Differences in hydrogen exchange behavior between the oxidized and reduced forms of Escherichia coli thioredoxin.
Academic Article
Overview
abstract
Amide proton exchange of thioredoxin is used to monitor the structural effects of reduction of its single disulfide. An effective 3-5-proton difference between the oxidized and reduced protein form is observed early in proton out-exchange of the whole protein, which is independent of temperature in the range of 5-45 degrees C, indicating that redox-sensitive changes are probably not due to low-energy structural fluctuations. Medium resolution hydrogen exchange experiments have localized the redox-sensitive amide protons to two parts of the sequence that are distant from each other in the three-dimensional structure: the active-site turn and the first beta-strand.

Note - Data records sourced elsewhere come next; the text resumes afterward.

Definition AuthClientTLSConfig (caFile serverName minimum : string) : res (Z * string * option string) :=
  version ← ResolveTLSMinVersion minimum;
  if decide (caFile = "") then Ok (version, serverName, None)
  else
    data ← res_wrap (wrapped "auth TLS ca_file") (os_ReadFile caFile);
    if pem_HasCertificates data then Ok (version, serverName, Some data)
    else Err (errors_New "auth TLS ca_file must contain PEM certificates").

(** ** Listener, TLS and selection modes *)

Definition normalizeGRPCTLS (cfg : GRPCTLSConfig) : res GRPCTLSConfig :=
  let version := TrimSpace (tls_MinTLSVersion cfg) in
  let cfg := {| tls_Enabled := tls_Enabled cfg; tls_Cert := TrimSpace (tls_Cert cfg);
                tls_Key := TrimSpace (tls_Key cfg); tls_ClientCA := TrimSpace (tls_ClientCA cfg);
                tls_RequireClientCert := tls_RequireClientCert cfg;
                tls_MinTLSVersion := if decide (version = "") then tlsMinVersionDefault else version |} in
  _ ← res_wrap (wrapped "grpc_tls") (ResolveTLSMinVersion (tls_MinTLSVersion cfg));
  if tls_RequireClientCert cfg && bool_decide (tls_ClientCA cfg = "")
  then Err (errors_New "grpc_tls requires client_ca when require_client_cert is true")
  else if tls_RequireClientCert cfg && negb (tls_Enabled cfg)
  then Err (errors_New "grpc_tls require_client_cert requires enabled TLS")
  else if negb (tls_Enabled cfg) then Ok cfg
  else if bool_decide (tls_Cert cfg = "") || bool_decide (tls_Key cfg = "")
  then Err (errors_New "grpc_tls requires cert and key when enabled")
  else Ok cfg.

Definition normalizeGRPCSelectionMode (raw field : string) : res string :=
  oneOf raw selectionRoundRobin [selectionRoundRobin; selectionSourceIPHash]
    (errors_New (field +:+ " must be one of round_robin or source_ip_hash")).

Definition normalizeGRPCListenerAndTLS (cfg : GRPCConfig) : res GRPCConfig :=
  let addr := TrimSpace (g_ListenAddr cfg) in
  if decide (addr = "") then Err (errors_New "grpc_listen_addr must not be empty when protocol is grpc")
  else
    tls ← normalizeGRPCTLS (g_TLS cfg);
    Ok {| g_ListenAddr := addr; g_TLS := tls; g_PrimarySelectionMode := g_PrimarySelectionMode cfg;
          g_ShadowSelectionMode := g_ShadowSelectionMode cfg; g_PrimaryTargets := g_PrimaryTargets cfg;
          g_ShadowTargets := g_ShadowTargets cfg; g_ShadowTimeout := g_ShadowTimeout cfg;
          g_ShadowForceMetadata := g_ShadowForceMetadata cfg; g_ShadowQueueSize := g_ShadowQueueSize cfg;
          g_MaxReceiveMessageBytes := g_MaxReceiveMessageBytes cfg;
          g_MaxSendMessageBytes := g_MaxSendMessageBytes cfg; g_CompareMode := g_CompareMode cfg;
          g_CompareMetadata := g_CompareMetadata cfg; g_Rules := g_Rules cfg;
          g_CallerAuth := g_CallerAuth cfg; g_BackendOIDCAuth := g_BackendOIDCAuth cfg |}.

Definition normalizeGRPCSelectionModes (cfg : GRPCConfig) : res GRPCConfig :=
  primary ← normalizeGRPCSelectionMode (g_PrimarySelectionMode cfg) "primary_grpc_selection_mode";
  shadow ← normalizeGRPCSelectionMode (g_ShadowSelectionMode cfg) "shadow_grpc_selection_mode";
  Ok {| g_ListenAddr := g_ListenAddr cfg; g_TLS := g_TLS cfg; g_PrimarySelectionMode := primary;
        g_ShadowSelectionMode := shadow; g_PrimaryTargets := g_PrimaryTargets cfg;
        g_ShadowTargets := g_ShadowTargets cfg; g_ShadowTimeout := g_ShadowTimeout cfg;
        g_ShadowForceMetadata := g_ShadowForceMetadata cfg; g_ShadowQueueSize := g_ShadowQueueSize cfg;
        g_MaxReceiveMessageBytes := g_MaxReceiveMessageBytes cfg;
        g_MaxSendMessageBytes := g_MaxSendMessageBytes cfg; g_CompareMode := g_CompareMode cfg;
        g_CompareMetadata := g_CompareMetadata cfg; g_Rules := g_Rules cfg;
        g_CallerAuth := g_CallerAuth cfg; g_BackendOIDCAuth := g_BackendOIDCAuth cfg |}.

Definition normalizeGRPCRuntimeConfig (cfg : GRPCConfig) : res GRPCConfig :=
  if g_MaxReceiveMessageBytes cfg <? 0
  then Err (errors_New "grpc_max_receive_message_bytes must not be negative")
  else if g_MaxSendMessageBytes cfg <? 0
  then Err (errors_New "grpc_max_send_message_bytes must not be negative")
  else
    Ok {| g_ListenAddr := g_ListenAddr cfg; g_TLS := g_TLS cfg;
          g_PrimarySelectionMode := g_PrimarySelectionMode cfg;
          g_ShadowSelectionMode := g_ShadowSelectionMode cfg; g_PrimaryTargets := g_PrimaryTargets cfg;
          g_ShadowTargets := g_ShadowTargets cfg;
          g_ShadowTimeout := if g_ShadowTimeout cfg <=? 0 then 500 * millisecond else g_ShadowTimeout cfg;
          g_ShadowForceMetadata := g_ShadowForceMetadata cfg;
          g_ShadowQueueSize := if g_ShadowQueueSize cfg <=? 0 then 128 else g_ShadowQueueSize cfg;
          g_MaxReceiveMessageBytes :=
            if g_MaxReceiveMessageBytes cfg =? 0 then 4 * 1024 * 1024 else g_MaxReceiveMessageBytes cfg;
          g_MaxSendMessageBytes :=
            if g_MaxSendMessageBytes cfg =? 0 then 4 * 1024 * 1024 else g_MaxSendMessageBytes cfg;
          g_CompareMode := g_CompareMode cfg; g_CompareMetadata := g_CompareMetadata cfg;
          g_Rules := g_Rules cfg; g_CallerAuth := g_CallerAuth cfg;
          g_BackendOIDCAuth := g_BackendOIDCAuth cfg |}.

(** ** Metadata keys *)

Definition metadataRune (r : Z) : bool :=
  ((97 <=? r) && (r <=? 122)) || ((48 <=? r) && (r <=? 57)) || (r =? 45) || (r =? 95) || (r =? 46).
Definition normalizeGRPCMetadataKey (raw : string) : res string :=
  let key := ToLower (TrimSpace raw) in
  if decide (key = "") then Err (errors_New "gRPC metadata key must not be empty")
  else if forallb metadataRune (runes key) then Ok key
  else Err (errors_New ("invalid gRPC metadata key " +:+ Quote raw)).

Definition duplicateKey (name : string) : error :=
  errors_New ("duplicate gRPC metadata key " +:+ Quote name).

(** [seen] holds the names so far, [normalizeGRPCMetadataKeys]'s loop. *)
Fixpoint normalizeKeys (seen : list string) (names : list string) : res (list string) :=
  match names with
  | [] => Ok []
  | raw :: names' =>
      name ← normalizeGRPCMetadataKey raw;
      if decide (name ∈ seen) then Err (duplicateKey name)
      else rest ← normalizeKeys (name :: seen) names'; Ok (name :: rest)
  end.
Definition normalizeGRPCMetadataKeys (names : option (list string)) : res (option (list string)) :=
  match names with
  | None => Ok None
  | Some names => normalized ← normalizeKeys [] names; Ok (Some normalized)
  end.

Definition validateGRPCOverlayMetadataKey (key : string) : option error :=
  if ContainsByte key ":"%char then Some (errors_New ("reserved gRPC metadata key " +:+ Quote key))
  else if bool_decide (key = "content-type") || bool_decide (key = "te")
  then Some (errors_New ("reserved gRPC metadata key " +:+ Quote key))
  else if HasPrefix key "grpc-" then Some (errors_New ("reserved gRPC metadata key " +:+ Quote key))
  else if HasSuffix key "-bin"
  then Some (errors_New ("binary gRPC metadata overlay " +:+ Quote key +:+ " is not supported"))
  else None.

(** The loop over the pairs of the map in range order. *)
Fixpoint normalizeOverlay (normalized : gmap string string) (values : list (string * string))
    : res (gmap string string) :=
  match values with
  | [] => Ok normalized
  | (raw, value) :: values' =>
      name ← normalizeGRPCMetadataKey raw;
      match validateGRPCOverlayMetadataKey name with
      | Some err => Err err
      | None =>
          match normalized !! name with
          | Some _ => Err (duplicateKey name)
          | None => normalizeOverlay (<[name := value]> normalized) values'
          end
      end
  end.
(** [range]: the order in which Go ranges over a map. *)
Definition normalizeGRPCOverlayMetadataMap (range : gmap string string -> list (string * string))
    (values : option (gmap string string)) : res (option (gmap string string)) :=
  match values with
  | None => Ok None
  | Some values => normalized ← normalizeOverlay ∅ (range values); Ok (Some normalized)
  end.

Definition normalizeGRPCCompareMode (raw : string) (allowEmpty : bool) : res string :=
  oneOf raw (if allowEmpty then "" else grpcCompareModeStatus)
    [grpcCompareModeStatus; grpcCompareModeStatusMetadata; grpcCompareModeMessageCount; grpcCompareModeMessageHash]
    (unsupportedValue raw "status, status_metadata, message_count, message_hash").

Definition normalizeGRPCMetadataConfig (cfg : GRPCConfig) : res GRPCConfig :=
  let force := TrimSpace (g_ShadowForceMetadata cfg) in
  force ← (if decide (force = "") then Ok force
           else res_wrap (wrapped "grpc_shadow_force_metadata") (normalizeGRPCMetadataKey force));
  mode ← res_wrap (wrapped "grpc_compare_mode") (normalizeGRPCCompareMode (g_CompareMode cfg) false);
  keys ← res_wrap (wrapped "grpc_compare_metadata") (normalizeGRPCMetadataKeys (g_CompareMetadata cfg));
  Ok {| g_ListenAddr := g_ListenAddr cfg; g_TLS := g_TLS cfg;
        g_PrimarySelectionMode := g_PrimarySelectionMode cfg;
        g_ShadowSelectionMode := g_ShadowSelectionMode cfg; g_PrimaryTargets := g_PrimaryTargets cfg;
        g_ShadowTargets := g_ShadowTargets cfg; g_ShadowTimeout := g_ShadowTimeout cfg;
        g_ShadowForceMetadata := force; g_ShadowQueueSize := g_ShadowQueueSize cfg;
        g_MaxReceiveMessageBytes := g_MaxReceiveMessageBytes cfg;
        g_MaxSendMessageBytes := g_MaxSendMessageBytes cfg; g_CompareMode := mode;
        g_CompareMetadata := keys; g_Rules := g_Rules cfg; g_CallerAuth := g_CallerAuth cfg;
        g_BackendOIDCAuth := g_BackendOIDCAuth cfg |}.

(** ** Targets and rules *)

Definition indexed (field : string) (i : Z) : string := field +:+ "[" +:+ Itoa i +:+ "]".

The sum of the proton differences observed in the peptides from these regions is equal to that of the whole protein, indicating that all redox-sensitive hydrogen exchange effects are observed in the peptide experiments. A model combining structural changes within the protein matrix with changes in the surface hydration properties is proposed as a mechanism for the communication between distant sites within the protein. Sound velocity and density measurements of reduced and oxidized thioredoxin are presented in the accompanying paper (Kaminsky, S.M. & Richards, F.M., 1992, Protein Sci. 1, 22-30).